Los discursos arrogantes de comienzos de los 90 ocultaban su extrema fragilidad. Ello quedó demostrado a partir de 1997, cuando se hizo evidente que los economistas neoliberales eran incapaces para pronosticar la llegada de la crisis y su posterior prolongación y profundización.
Viejos y nuevos mitos se derrumbaron uno tras otro. Inauguró la serie la temprana muerte de la milagrosa «recuperación latinoamericana»1 a partir de la debacle financiera de México, luego le tocó el turno al paraíso de Asia del Este donde países emergentes como Corea del Sur, Tailandia o Indonesia mostraban crecimientos explosivos que los convertirían (según el Banco Mundial) en futuras potencias industriales guiadas por estrategias de desarrollo basadas en las exportaciones, aunque todo concluyó con una violenta explosión financiera. A continuación cayó la tercera ilusión periférica en la ex URSS y en Europa del Este donde la exitosa reconversión capitalista prometida devino involución productiva, proliferación de mafias, degradación social. Solo quedó en pie, aunque seriamente deteriorado y enfriándose mes tras mes, el milagro supremo de la superpotencia norteamericana, ya que si los tres fracasos descritos confirmaban la reproducción del subdesarrollo, el éxito de los EE.UU nos advertía que nuestros amos estaban más fuertes que nunca y que en consecuencia no valía la pena intentar eludir sus directivas. El capítulo optimista del discurso liberal se esfumaba, restaba el componente fatalista, los gurúes nos enseñaban que el libre mercado no permitiría a la periferia salir (por ahora) de la pobreza pero que ser independientes era impracticable; sin embargo, desde comienzos de 1998 era posible constatar que los países centrales declinaban (como Japón), se estancaban (como los de la Unión Europea) o agotaban su prosperidad (como Estados Unidos). De ese modo se corrió el último velo y la visión fue grotesca: los capitalismos emergentes habían perdido sus adornos y aparecían con sus indumentarias harapientas, las grandes potencias líderes veían esfumarse sus fantasías cibercapitalistas quedando al descubierto sus rasgos decadentes.

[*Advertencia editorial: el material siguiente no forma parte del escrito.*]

Lemma flow_timeWait key w U R runs c seg q now res c' : sync_ok R runs c -> flow w U c -> B0 <= R ->
  handleTimeWait key c seg now = (res, c') -> continues w U q R (result_segments res) c'.
Proof.
  intros Hok HF HB. unfold handleTimeWait.
  assert (Hnone : continues w U q R (result_segments no_result) c) by (by apply continues_same).
  destruct (rst _); [destruct (_ =? _); intros [= <- <-]; [by apply continues_same; [apply (flow_part w U c)|]|done]|].
  destruct (_ || _); [by intros [= <- <-]|]. destruct (_ && _); intros [= <- <-]; [|done]. apply continues_same; [by apply (flow_part w U c)|].
  apply Forall_singleton, pure_ack_slice; [by apply (sender_ok_part c), Hok | by apply (flow_part w U c) | apply Hok | done].
Qed.

(** ** Timers *)

Lemma flow_poll key w U R runs c now seg c' : sync_ok R runs c -> pending_removal c = false -> flow w U c -> B0 <= R ->
  pollConnection key c now = Retransmitted seg c' -> flow w U c' /\ slice w U R seg.
Proof.
  intros Hok Hrem HF HB E. destruct (pollConnection_sync _ _ _ _ _ _ _ Hok Hrem E) as (Hok' & _). pose proof (so_nosyn _ (sy_send _ _ _ Hok)) as Hn.
  assert (H : flow w U c' /\ resends c' seg).
  { revert E. unfold pollConnection. destruct (state_eqb _ _); [destruct (time_wait_deadline c); [by destruct (_ <=? _) | done]|].
    destruct (pending c) as [|oldest l] eqn:Ep; [done|]. destruct (now <? _); [done|]. destruct (_ <=? _); [done|].
    set (c1 := if _ && _ then _ else c). assert (Hm : Forall2 remarked (pending c) (pending c1) /\
      (snd_una c1, unsent c1, local_fin_seq c1) = (snd_una c, unsent c, local_fin_seq c)).
    { unfold c1. destruct (_ && _); (split; [|done]); [apply remarked_map; intros e; unfold remarked; simpl; tauto | apply remarked_list_refl]. }
    destruct Hm as [Hm Hsame]. apply (flow_remarked w U c c1 HF Hm) in Hsame as HF1. rewrite <- Ep in Hn. apply (remarked_nosyn _ _ Hm) in Hn. clearbody c1.
    pose proof (fl_flags _ _ _ HF1) as Hfl. destruct (pending c1) as [|e rest] eqn:Ep1; [done|]. intros [= <- <-].
    apply Forall_inv in Hn. pose proof (Forall_inv Hfl) as (_ & _ & G3 & _). split.
    - apply (flow_entries w U c1); rewrite ?Ep1; try done. apply Forall_cons in Hfl as [? ?]. by apply Forall_cons_2.
    - exists 0%nat. eexists. split; [reflexivity|]. simpl. rewrite G3, Hn. done. }
  destruct H as [H1 H2]. split; [done|]. apply (resends_slice w U R c'); [apply Hok' | done | apply Hok' | done | done].
Qed.

(** A window probe repeats the sequence number before the first byte that is
    not acknowledged. *)
Lemma flow_probe key w U R runs c now s c' : sync_ok R runs c -> flow w U c -> B0 <= R ->
  persistProbe key c now = (s, c') -> flow w U c' /\ Forall (slice w U R) (option_list s).
Proof.
  intros Hok HF HB E. destruct (persistProbe_frame _ _ _ _ _ E) as (d & i & ->).
  split; [by apply (flow_part w U c)|]. revert E. unfold persistProbe. destruct (persist_deadline c); [|by intros [= <- _]].
  destruct (now <? _); [by intros [= <- _]|]. destruct (persistEligible c) eqn:Ee; cbn [negb]; [|by intros [= <- _]]. intros [= <- _ _].
  unfold persistEligible in Ee. bprop. apply Forall_singleton. destruct HF as [F1 F2 F3 _ _ _].
  pose proof (pend_len_nonneg _ (so_entries _ (sy_send _ _ _ Hok))). pose proof (Zlen_nonneg (unsent c)).
  exists (U - 1). constructor; simpl; try done.
  - match goal with E : snd_nxt c = snd_una c |- _ => rewrite E, F1 end. by u32_norm.
  - destruct (has_value _); lia.
  - intros k b Hk Hp. apply lookup_take_Some in Hk as [_ Hk]. lia.
  - intros _. split; [done|]. exists R. split; [apply Hok | lia].
Qed.

(** ** The application *)

(** More is written. *)
Lemma flow_enqueue w U c p : sender_ok c -> flow w U c -> local_fin_seq c = None ->
  flow (mkWritten (w_bytes w ++ p) false) U (c <| unsent := unsent c ++ p |>).
Proof.
  intros Hs [F1 F2 F3 F4 F5 F6] Hf. unfold last_position in *. pose proof (pend_len_exact _ _ (so_nosyn _ Hs) (so_fin _ Hs)) as Hl. rewrite Hf in Hl, F3. simpl in Hl, F3.
  constructor; simpl; auto.
  - rewrite Hf. unfold last_position. simpl. rewrite !Zlen_app. lia.
  - intros k b. assert (Eo : owned (c <| unsent := unsent c ++ p |>) = owned c ++ p) by (unfold owned; simpl; by rewrite app_assoc). rewrite Eo.
    intros [Hk|[Hge Hk]]%lookup_app_Some; [by apply lookup_app_l_Some, F4|].
    rewrite lookup_app_r; unfold owned, Zlen in *; rewrite length_app in *; [|lia]. rewrite <- Hk. f_equal. lia.
  - by rewrite Hf.
Qed.
End Flow.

1997 aparece ahora como un punto de ruptura, no entre la prosperidad y la crisis, sino entre una breve etapa de euforia financiera e ideológica y el ingreso a una era recesiva de larga duración, la magnitud de los factores negativos acumulados deja poco margen para escenarios de crecimiento global significativo.
Las economías centrales (salvo Japón) pudieron eludir la crisis durante la mayor parte de los 90 prolongando tendencias parasitarias desatadas dos décadas antes, acentuando desajustes estructurales internos y esquilmando a la periferia. En este último caso el proceso combinó auges efímeros, grandes concentraciones locales de ingresos y pillaje-destrucción de fuerzas productivas, todo envuelto en una intoxicación ideológica sin precedentes. Antiguas y recientes cleptocracias subdesarrolladas oficiaron como clases dirigentes nacionales que cantaban la canción del ingreso triunfal al Primer Mundo mientras sus economías eran saqueadas, desde la Rusia de Yeltsin hasta la Indonesia de Suharto, pasando por la Argentina de Menem o el México de Salinas de Gortari. En los países ricos, un coro unánime de expertos coincidían en un fatalismo histórico sospechoso: nada se podía hacer frente a la avalancha mundial del capitalismo victorioso salvo intentar humanizarlo en la medida de lo posible, preservar algunos ecosistemas, desarrollar acciones puntuales de alivio de la marginalidad y la extrema pobreza, pero en definitiva someterse a la Historia. Pero la «Historia» resulto ser una estafa, la ola irresistible no era más que pura espuma; por debajo de la misma, tendencias profundas y mecanismos muy fuertes seguían trabajando sin pausa, amontonando basura con sus gusanos mafiosos y culebras financieras cuyo aroma pestilente terminó por sobreponerse a las evanescentes fragancias globales que esparcían los medios de comunicación.